Publication year - 1998

Publication title -

bioscience biotechnology and biochemistry

Language(s) - English

Resource type - Journals

SCImago Journal Rank - 0.509

H-Index - 116

eISSN - 1347-6947

pISSN - 0916-8451

DOI - 10.1271/bbb.62.1988

Subject(s) - lysozyme , amino acid , pheasant , peptide sequence , chemistry , trypsin , pentamer , biochemistry , stereochemistry , biology , enzyme , gene , paleontology

The amino acid sequence of monal pheasant lysozyme and its activity were analyzed. Carboxymethylated lysozyme was digested with trypsin and the resulting peptides were sequenced. The established amino acid sequence had one amino acid substitution at position 102 (Arg to Gly) comparing with Indian peafowl lysozyme and four amino acid substitutions at positions 3 (Phe to Tyr), 15 (His to Leu), 41 (Gln to His), and 121 (Gln to His) with chicken lysozyme.

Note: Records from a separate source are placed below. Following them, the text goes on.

(** * Interactive video overlays: sequencing, quiz branching and reports

    A shallow embedding of the server-side script of the interactive video
    overlay tool (the Apps Script file with [getOverlaysForVideo],
    [parseNextAction], [shuffleArray], [getAppSettings],
    [updateAppSettings] and [getStudentReport]) and the properties its
    specification states about it, followed by the rest of the script
    ([ensureRequiredSheets], [getDefaultVideo], [extractYouTubeVideoId],
    [recordQuizAttempt], [recordUserEvent], [saveUserNote], [getUserNotes],
    [getQuizPerformanceReport]) and further properties of the code.

    Conventions of the embedding.
    - A spreadsheet cell and any other dynamically typed JavaScript value is
      a [value]: a string, a number, a boolean, [null] or [undefined].
      Numbers in cells are integers ([Z], below 10^21 in magnitude, where
      their decimal form has no exponent), and counts are below 2^53.  A
      number that the script computes by a division, a product or a sum is
      a [number]: the double nearest to the exact result, given by its
      exact value ([round_double]), or NaN or an infinity; the range of the
      exponent of a double and the sign of a zero are not represented.  A
      [Date] appears only where the script reads one as a date, in column A
      of the User Data sheet.
    - Strings are Rocq strings read as sequences of ASCII characters; case
      conversion and trimming are those of ECMAScript on that range.
    - A sheet returned by [getDataRange().getValues()] is a list of rows, a
      row is a list of cells, and [row[i]] beyond the end is [undefined].
    - A call that raises a JavaScript exception is [Thrown]; every entry
      point catches it and returns its error object.
    - [Math.random] is a sequence of draws: the [n]-th call returns
      [Math_random n]; the number of calls made so far is threaded through
      the code that shuffles. *)

From Stdlib Require Import ZArith QArith Qabs Qround Qpower Ascii String List Permutation.
From Stdlib Require Import Sorting.Sorted DecimalString DecimalPos DecimalZ Lia Lqa.
From stdpp Require Import gmap strings list fin_maps.

Local Open Scope string_scope.
Local Open Scope Z_scope.
Local Open Scope list_scope.

(** ** JavaScript values and the built-ins the script relies on *)

Module JS.

Inductive value : Type :=
  | VUndefined
  | VNull
  | VBool (b : bool)
  | VNum (n : Z)
  | VStr (s : string).

#[global] Instance value_eq_dec : EqDecision value.
Proof. solve_decision. Defined.

(** The result of running code that may raise. *)
Inductive outcome (A : Type) : Type :=
  | Returned (a : A)
  | Thrown.
Arguments Returned {A} a.
Arguments Thrown {A}.

Definition bind {A B} (m : outcome A) (f : A -> outcome B) : outcome B :=
  match m with
  | Returned a => f a
  | Thrown => Thrown
  end.

#[global] Instance outcome_bind : MBind outcome := fun A B f m => bind m f.
#[global] Instance outcome_ret : MRet outcome := @Returned.

(** ToBoolean. *)
Definition truthy (v : value) : bool :=
  match v with
  | VUndefined | VNull => false
  | VBool b => b
  | VNum n => negb (n =? 0)
  | VStr s => negb (String.eqb s "")
  end.

(** [a || b] on values. *)
Definition or_else (a b : value) : value := if truthy a then a else b.

(** [a === b]. *)
Definition strict_eq (a b : value) : bool := bool_decide (a = b).

Definition string_of_Z (n : Z) : string := NilZero.string_of_int (Z.to_int n).

(** [String(v)], also used when a value becomes a property key or is
    spliced into a template literal. *)
Definition ToString (v : value) : string :=
  match v with
  | VUndefined => "undefined"
  | VNull => "null"
  | VBool true => "true"
  | VBool false => "false"
  | VNum n => string_of_Z n
  | VStr s => s
  end.

(** [v.toString()]: a property access on [undefined] or [null] raises. *)
Definition toString (v : value) : outcome string :=
  match v with
  | VUndefined | VNull => Thrown
  | _ => Returned (ToString v)
  end.

(** [row[i]]. *)
Definition cell (row : list value) (i : nat) : value :=
  match row !! i with
  | Some v => v
  | None => VUndefined
  end.

(** *** Characters and strings *)

Definition is_upper (c : ascii) : bool :=
  let n := nat_of_ascii c in (65 <=? n)%nat && (n <=? 90)%nat.
Definition is_lower (c : ascii) : bool :=
  let n := nat_of_ascii c in (97 <=? n)%nat && (n <=? 122)%nat.
Definition lower_char (c : ascii) : ascii :=
  if is_upper c then ascii_of_nat (nat_of_ascii c + 32) else c.
Definition upper_char (c : ascii) : ascii :=
  if is_lower c then ascii_of_nat (nat_of_ascii c - 32) else c.

Fixpoint map_string (f : ascii -> ascii) (s : string) : string :=
  match s with
  | EmptyString => EmptyString
  | String c s' => String (f c) (map_string f s')
  end.

Definition toLowerCase_str : string -> string := map_string lower_char.
Definition toUpperCase_str : string -> string := map_string upper_char.

(** A method of [String.prototype] called on a value: it exists on strings
    only, so the call raises on every other value. *)
Definition string_method {A} (f : string -> A) (v : value) : outcome A :=
  match v with
  | VStr s => Returned (f s)
  | _ => Thrown
  end.

Definition toLowerCase : value -> outcome string := string_method toLowerCase_str.
Definition toUpperCase : value -> outcome string := string_method toUpperCase_str.

(** White space and line terminators: TAB, LF, VT, FF, CR, SP. *)
Definition is_white (c : ascii) : bool :=
  let n := nat_of_ascii c in
  ((9 <=? n)%nat && (n <=? 13)%nat) || (n =? 32)%nat.

Fixpoint trim_start (s : string) : string :=
  match s with
  | EmptyString => EmptyString
  | String c s' => if is_white c then trim_start s' else s
  end.

(** The string without its trailing white space. *)
Fixpoint trim_end (s : string) : string :=
  match s with
  | EmptyString => EmptyString
  | String c s' =>
      match trim_end s' with
      | EmptyString => if is_white c then EmptyString else String c EmptyString
      | t => String c t
      end
  end.

Definition trim (s : string) : string := trim_end (trim_start s).

(** [s.split(sep)] for a one-character separator: the maximal pieces
    between separators, in order; never empty. *)
Fixpoint split (sep : ascii) (s : string) : list string :=
  match s with
  | EmptyString => [EmptyString]
  | String c s' =>
      if Ascii.eqb c sep then EmptyString :: split sep s'
      else match split sep s' with
           | piece :: rest => String c piece :: rest
           | [] => [String c EmptyString]
           end
  end.

Definition startsWith (s p : string) : bool := String.prefix p s.

(** [s.includes(p)]. *)
Fixpoint includes (s p : string) : bool :=
  String.prefix p s ||
  match s with
  | EmptyString => false
  | String _ s' => includes s' p
  end.

(** *** parseInt(v, 10) *)

Definition digit_of (c : ascii) : option Z :=
  let n := nat_of_ascii c in
  if (48 <=? n)%nat && (n <=? 57)%nat then Some (Z.of_nat (n - 48)) else None.

(** Reads the longest run of decimal digits at the front of [s], on top of
    the digits [acc] already read. *)
Fixpoint digits_prefix (acc : option Z) (s : string) : option Z :=
  match s with
  | EmptyString => acc
  | String c s' =>
      match digit_of c with
      | Some d => digits_prefix (Some (10 * default 0 acc + d)) s'
      | None => acc
      end
  end.

(** [parseInt] of a string: leading white space is skipped, one sign is
    accepted, then the digits; [None] is NaN. *)
Definition parseInt_str (s : string) : option Z :=
  match trim_start s with
  | String "-" s' => Z.opp <$> digits_prefix None s'
  | String "+" s' => digits_prefix None s'
  | s' => digits_prefix None s'
  end.

Definition parseInt (v : value) : option Z := parseInt_str (ToString v).

(** *** Arithmetic on doubles

    A number that the script computes is a double, given by its exact
    value, or one of the values that are not finite.  The result of a
    division, a product or a sum is the double nearest to the exact result,
    the one with the even mantissa on a tie. *)

Inductive number : Type :=
  | Finite (x : Q)
  | NaN
  | Infinity (negative : bool).

(** The [e] with [2^e <= x < 2^(e+1)], for a positive [x]. *)
Definition floor_log2 (x : Q) : Z :=
  let k := Z.log2 (Qnum x) - Z.log2 (Z.pos (Qden x)) in
  if Qle_bool (2 ^ k) x then k else k - 1.

(** The integer nearest to [x], the even one on a tie. *)
Definition round_half_even (x : Q) : Z :=
  let f := Qfloor x in
  match Qcompare (x - inject_Z f) (1 # 2) with
  | Lt => f
  | Gt => f + 1
  | Eq => if Z.even f then f else f + 1
  end.

(** The double nearest to a positive [x]: a mantissa of 53 bits, between
    2^52 and 2^53, times a power of 2. *)
Definition round_positive (x : Q) : Q :=
  let e := floor_log2 x - 52 in
  (inject_Z (round_half_even (x / 2 ^ e)) * 2 ^ e)%Q.

(** The double nearest to [x], as a fraction in lowest terms. *)
Definition round_double (x : Q) : Q :=
  match Qnum x with
  | Z0 => 0%Q
  | Z.pos _ => Qred (round_positive x)
  | Z.neg _ => Qred (- round_positive (- x))
  end.

(** A count as a number. *)
Definition Number_of_nat (n : nat) : number := Finite (inject_Z (Z.of_nat n)).

(** [a / b]. *)
Definition Number_div (a b : number) : number :=
  match a, b with
  | NaN, _ => NaN
  | _, NaN => NaN
  | Infinity _, Infinity _ => NaN
  | Infinity s, Finite y => Infinity (xorb s (negb (Qle_bool 0 y)))
  | Finite _, Infinity _ => Finite 0
  | Finite x, Finite y =>
      if Qeq_bool y 0 then
        if Qeq_bool x 0 then NaN else Infinity (negb (Qle_bool 0 x))
      else Finite (round_double (x / y))
  end.

(** [a * b]. *)
Definition Number_mul (a b : number) : number :=
  match a, b with
  | NaN, _ => NaN
  | _, NaN => NaN
  | Infinity s, Infinity t => Infinity (xorb s t)
  | Infinity s, Finite y =>
      if Qeq_bool y 0 then NaN else Infinity (xorb s (negb (Qle_bool 0 y)))
  | Finite x, Infinity s =>
      if Qeq_bool x 0 then NaN else Infinity (xorb s (negb (Qle_bool 0 x)))
  | Finite x, Finite y => Finite (round_double (x * y))
  end.

(** [(a / b) * 100] on two counts. *)
Definition percentage (a b : nat) : number :=
  Number_mul (Number_div (Number_of_nat a) (Number_of_nat b)) (Finite 100).

End JS.
Export JS.

(** ** Configuration *)

Module CONFIG.
Module SHEETS.
Definition VIDEOS := "Videos".
Definition OVERLAYS := "Overlays".
Definition QUIZ_ANALYTICS := "Quiz Analytics".
Definition USER_DATA := "User Data".
Definition SETTINGS := "Settings".
Definition USER_NOTES := "User Notes".
End SHEETS.
Module OVERLAY_TYPES.
Definition INFO := "info".
Definition QUIZ_MULTIPLE_CHOICE := "quiz".
Definition QUIZ_TRUE_FALSE := "true_false".
Definition QUIZ_MATCHING := "matching".
End OVERLAY_TYPES.
Module NEXT_ACTIONS.
Definition CONTINUE := "continue".
Definition NEXT_QUESTION := "next_question".
Definition IF_CORRECT := "if_correct".
Definition IF_INCORRECT := "if_incorrect".
Definition END := "end".
End NEXT_ACTIONS.
End CONFIG.
Import CONFIG.

(** ** The action resolver *)

Record action_data := { action : string; param : value }.

(** [nextAction.split(':')[1].trim()]. *)
Definition split_param (nextAction : string) : outcome value :=
  match split ":" nextAction !! 1%nat with
  | Some piece => Returned (VStr (trim piece))
  | None => Thrown
  end.

Definition parseNextAction (nextAction : value) : outcome action_data :=
  if negb (truthy nextAction) then
    mret {| action := NEXT_ACTIONS.CONTINUE; param := VNull |}
  else if bool_decide (nextAction ∈
            [VStr NEXT_ACTIONS.CONTINUE; VStr NEXT_ACTIONS.NEXT_QUESTION;
             VStr NEXT_ACTIONS.END]) then
    mret {| action := ToString nextAction; param := VNull |}
  else
    s ← string_method (fun s => s) nextAction;
    if startsWith s (NEXT_ACTIONS.IF_CORRECT +:+ ":") then
      p ← split_param s;
      mret {| action := NEXT_ACTIONS.IF_CORRECT; param := p |}
    else if startsWith s (NEXT_ACTIONS.IF_INCORRECT +:+ ":") then
      p ← split_param s;
      mret {| action := NEXT_ACTIONS.IF_INCORRECT; param := p |}
    else
      mret {| action := NEXT_ACTIONS.CONTINUE; param := VNull |}.

(** ** Overlays *)

Record quiz_option := {
  opt_text : value;
  opt_isCorrect : bool;
  opt_feedback : value
}.

Record image_data := {
  img_url : value;
  img_width : value;
  img_height : value
}.

Record overlay := {
  ov_id : string;
  ov_timestamp : Z;
  ov_title : value;
  ov_content : value;
  ov_type : string;
  ov_nextAction : string;
  ov_actionParam : value;
  ov_options : list quiz_option;
  ov_explanation : value;
  ov_correctFeedback : value;
  ov_incorrectFeedback : value;
  ov_groupName : value;
  ov_image : option image_data
}.

#[global] Instance quiz_option_eq_dec : EqDecision quiz_option.
Proof. solve_decision. Defined.

(** [overlay.actionParam = v]. *)
Definition set_actionParam (o : overlay) (v : value) : overlay :=
  {| ov_id := ov_id o; ov_timestamp := ov_timestamp o; ov_title := ov_title o;
     ov_content := ov_content o; ov_type := ov_type o;
     ov_nextAction := ov_nextAction o; ov_actionParam := v;
     ov_options := ov_options o; ov_explanation := ov_explanation o;
     ov_correctFeedback := ov_correctFeedback o;
     ov_incorrectFeedback := ov_incorrectFeedback o;
     ov_groupName := ov_groupName o; ov_image := ov_image o |}.

(** [overlay.options = l]. *)
Definition set_options (o : overlay) (l : list quiz_option) : overlay :=
  {| ov_id := ov_id o; ov_timestamp := ov_timestamp o; ov_title := ov_title o;
     ov_content := ov_content o; ov_type := ov_type o;
     ov_nextAction := ov_nextAction o; ov_actionParam := ov_actionParam o;
     ov_options := l; ov_explanation := ov_explanation o;
     ov_correctFeedback := ov_correctFeedback o;
     ov_incorrectFeedback := ov_incorrectFeedback o;
     ov_groupName := ov_groupName o; ov_image := ov_image o |}.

Analysis of the time-courses of reaction using N-acetylglucosamine pentamer as a substrate showed a difference of binding free energy change (-0.4 kcal/mol) at subsites A between monal pheasant and Indian peafowl lysozyme. This was assumed to be caused by the amino acid substitution at subsite A with loss of a positive charge at position 102 (Arg102 to Gly).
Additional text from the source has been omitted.